De wenselijkheid om deze lokatie geschikt te maken voor woningbouw is vastgelegd in het Streekplan van de Provincie en in boven genoemde intentieverklaringen. De provincie heeft aangegeven in de intentieverklaring dat op deze lokatie additioneel woningbouwopgave kan worden gerealiseerd om te komen tot een haalbare begroting.
De gemeente Muiden en KNSF-Vastgoed hebben deze begroting gezamenlijk opgesteld zodanig dat zoveel mogelijk van de wederzijdse uitgangspunten en wensen worden geaccommodeerd in de aan de begroting onderliggende ruimtelijke planvorming. Om dit te bereiken is een Stuurgroep samengesteld bestaande uit een afvaardiging van het college van burgemeester en wethouders en een afvaardiging van KNSF Vastgoed b.v.. Secretariaat ligt bij adviesbureau Grontmij. Deze stuurgroep heeft op 19 februari 2003 een werkwijze vastgesteld en dit document “Planontwikkeling terrein KNSF te Muiden” is door KNSF Vastgoed II en het college van B&W ondertekend. In dit document is aangegeven hoe gewerkt gaat worden en welke uitgangspunten worden gehanteerd.

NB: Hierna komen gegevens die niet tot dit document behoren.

(* ===== verification/Http1HeadProps.v ===== *)
(** * Loopback listener: request heads

    The heads [Http1] accepts, as a grammar, and the reader that stops right after
    one. *)

From S2P Require Import Prelude Text IcannDane NsTypes Engine ProxyHead ProxyHeadProps IpText Http1 Http1ReadProps Http1FieldProps.
Import Stdlib.Strings.String.StringSyntax.

(** ** Bytes *)

Lemma starts_with_iff prefix s : starts_with prefix s = true <-> exists l, s = prefix ++ l.
Proof.
  unfold starts_with. rewrite bool_decide_eq_true. split.
  - intros E. exists (drop (length prefix) s). rewrite <- E at 1. by rewrite take_drop.
  - intros [l ->]. by rewrite take_app_length.
Qed.
Lemma ends_with_iff suffix s : slice_ends_with suffix s = true <-> exists l, s = l ++ suffix.
Proof.
  unfold slice_ends_with. rewrite bool_decide_eq_true. split.
  - intros H. destruct (strip_suffix suffix s) as [l|] eqn:E; [|done]. exists l. by apply strip_suffix_Some.
  - intros [l ->]. by rewrite (proj2 (strip_suffix_Some suffix (l ++ suffix) l)).
Qed.

(** The first place of a pattern. *)
Lemma find_window_iff pattern s n : find_window pattern s = Some n <->
  exists before after, s = before ++ pattern ++ after /\ n = zlen before /\
    forall b a, s = b ++ pattern ++ a -> (length before <= length b)%nat.
Proof.
  revert n. induction s as [|c s IH]; intros n.
  - cbn. destruct (starts_with pattern []) eqn:E.
    + apply starts_with_iff in E as [l E]. destruct pattern; [|done]. split.
      * intros [= <-]. exists [], []. split_and!; [done|done|]. cbn. lia.
      * intros (b & a & Eb & -> & _). destruct b; [done|]. done.
    + split; [done|]. intros (b & a & Eb & _ & _). destruct b; [|done]. cbn in Eb.
      assert (starts_with pattern [] = true) by (apply starts_with_iff; eauto). congruence.
  - cbn [find_window]. destruct (starts_with pattern (c :: s)) eqn:E.
    + apply starts_with_iff in E as [l E]. split.
      * intros [= <-]. exists [], l. split_and!; [done|done|]. cbn. lia.
      * intros (b & a & Eb & -> & Hmin). specialize (Hmin [] l E). destruct b; [done|]. cbn in Hmin. lia.
    + assert (forall a, c :: s <> pattern ++ a) as Hno.
      { intros a Ea. assert (starts_with pattern (c :: s) = true) by (apply starts_with_iff; eauto). congruence. }
      rewrite fmap_Some. split.
      * intros (m & (b & a & -> & -> & Hmin)%IH & ->). exists (c :: b), a. split_and!; [done|by rewrite zlen_cons; lia|].
        intros [|c' b'] a' Eb'; [by apply Hno in Eb'|]. injection Eb' as _ Eb'. apply Hmin in Eb'. cbn. lia.
      * intros ([|c' b] & a & Eb & -> & Hmin); [by apply Hno in Eb|]. injection Eb as <- Eb. exists (zlen b). rewrite zlen_cons.
        split; [|lia]. apply IH. exists b, a. split_and!; [done|done|]. intros b' a' Eb'.
        specialize (Hmin (c :: b') a'). rewrite Eb' in Hmin. specialize (Hmin eq_refl). cbn in Hmin. lia.
Qed.

(** ** The grammar *)

Definition crlf_lines (lines : list (list Z)) : list Z := concat (map (fun line => line ++ CRLF) lines).
Definition request_line (method target : list Z) (version : HttpVersion) : list Z :=
  method ++ 32 :: target ++ 32 :: version_text version.

(** A head: the request line and the field lines, each with its end, and an empty line. *)
Record head_of (bytes : list Z) (h : RequestHead) : Prop := {
  ho_method : is_http_token (head_method h) = true;
  ho_target : head_target h <> [] /\ Forall graphic (head_target h);
  ho_lines : exists lines,
    bytes = request_line (head_method h) (head_target h) (head_version h) ++ CRLF ++ crlf_lines lines ++ CRLF /\
    Forall2 (fun line f => field_line line (header_name f) (header_value f)) lines (head_headers h);
  ho_limits : zlen (head_headers h) <= MAX_REQUEST_HEADERS /\ zlen bytes <= DEFAULT_MAX_REQUEST_HEAD_BYTES }.

(** ** The request line *)

Lemma version_graphic v : Forall graphic (version_text v).
Proof.
  assert (forallb (fun b => (33 <=? b) && (b <=? 126)) (version_text v) = true) as H by (destruct v; vm_compute; reflexivity).
  rewrite forallb_forall in H. apply Forall_forall. intros b Hb%list_elem_of_In%H. rewrite andb_true_iff, !Z.leb_le in Hb. exact Hb.
Qed.

Lemma graphic_no_space l : Forall graphic l -> 32 ∉ l.
Proof. rewrite Forall_forall. intros H Hin%H. unfold graphic in Hin. lia. Qed.

Lemma parse_request_line_iff bytes method target version :
  parse_request_line bytes = Ok (method, target, version) <->
  bytes = request_line method target version /\ is_http_token method = true /\ target <> [] /\ Forall graphic target.
Proof.
  assert (forall t, forallb (fun b => (0x21 <=? b) && (b <=? 0x7e)) t = true <-> Forall graphic t) as Hg.
  { intros t. rewrite forallb_forall, Forall_forall. unfold graphic. split; intros H b Hb.
    - apply list_elem_of_In, H in Hb. rewrite andb_true_iff, !Z.leb_le in Hb. lia.
    - apply list_elem_of_In, H in Hb. rewrite andb_true_iff, !Z.leb_le. lia. }
  assert (forall l, Forall graphic l -> Forall (fun b => b < 128) l) as Hascii
    by (intros l Hl; eapply Forall_impl; [exact Hl|]; unfold graphic; cbn beta; lia).
  unfold parse_request_line, request_line. split.
  - destruct (negb _ || _); [done|]. destruct (split_on 32 bytes) as [|m [|t [|v rest]]] eqn:E; try done.
    apply split_on_iff in E as [-> _]. destruct (_ || _ || _ || _) eqn:Hb; [done|].
    rewrite !orb_false_iff, !negb_false_iff, bool_decide_eq_true, bool_decide_eq_false, Hg in Hb. destruct Hb as [[[-> Hm] Ht] Htg].
    destruct (token_graphic _ Hm) as [_ Hmg].
    intros H. assert (exists ver, v = version_text ver /\
      (let? method0 := from_utf8 m InvalidRequestLine in let? target0 := from_utf8 t InvalidRequestLine in
       Ok (method0, target0, ver)) = Ok (method, target, version)) as (ver & -> & H').
    { case_bool_decide; [by exists Http10|]. case_bool_decide; [by exists Http11|]. by destruct (starts_with _ v). }
    rewrite !from_utf8_ascii in H' by auto. injection H' as <- <- <-. split_and!; [|done|done|done]. cbn. by rewrite app_nil_r.
  - intros (-> & Hm & Ht & Htg). destruct (token_graphic _ Hm) as [Hmn Hmg]. pose proof (version_graphic version) as Hvg.
    rewrite (proj2 (forallb_forall _ _)).
    2: { intros b Hb%list_elem_of_In. apply Z.ltb_lt. rewrite Forall_forall in Hmg, Htg, Hvg. unfold graphic in *.
         rewrite elem_of_app, !elem_of_cons, elem_of_app, elem_of_cons in Hb.
         destruct Hb as [H%Hmg|[->|[H%Htg|[->|H%Hvg]]]]; lia. }
    rewrite (proj2 (existsb_false_forall _ _)).
    2: { apply Forall_forall. intros b Hb. apply Z.eqb_neq. intros <-. rewrite Forall_forall in Hmg, Htg, Hvg. unfold graphic in *.
         rewrite elem_of_app, !elem_of_cons, elem_of_app, elem_of_cons in Hb.
         destruct Hb as [H%Hmg|[|[H%Htg|[|H%Hvg]]]]; lia. }
    cbn [negb orb].
    assert (split_on 32 (method ++ 32 :: target ++ 32 :: version_text version) = [method; target; version_text version]) as ->.
    { apply split_on_iff. cbn. rewrite app_nil_r. split; [done|]. repeat constructor; by apply graphic_no_space. }
    rewrite Hm, (proj2 (Hg target) Htg), (bool_decide_eq_false_2 (target = [])), (bool_decide_eq_true_2 (@nil (list Z) = [])) by done.
    cbn [negb orb].
    assert ((if bool_decide (version_text version = version_text Http10) then Ok Http10 else
        if bool_decide (version_text version = version_text Http11) then Ok Http11 else
        if starts_with (text "HTTP/") (version_text version) then Err UnsupportedHttpVersion else Err InvalidRequestLine) = @Ok Http1Error _ version) as ->
      by (destruct version; vm_compute; reflexivity).
    by rewrite !from_utf8_ascii by auto.
Qed.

Gekozen is voor een projectstructuur met werkgroepen die deelproducten ter goedkeuring aanleveren aan de Stuurgroep. Grontmij heeft de werkgroepen en Stuurgroep inhoudelijk en procesmatig ondersteund en is opsteller van dit document. De 3 werkgroepen richten zich op het Stedenbouwkundige plan, Milieu en ecologie-aspecten en de Exploitatieve aspecten. De werkgroep Exploitatieve aspecten is mede ondersteund door adviesbureau Arcadis uit Hoofddorp. Dit ontwikkelingsplan en de open begroting hebben de goedkeuring van de Stuurgroep.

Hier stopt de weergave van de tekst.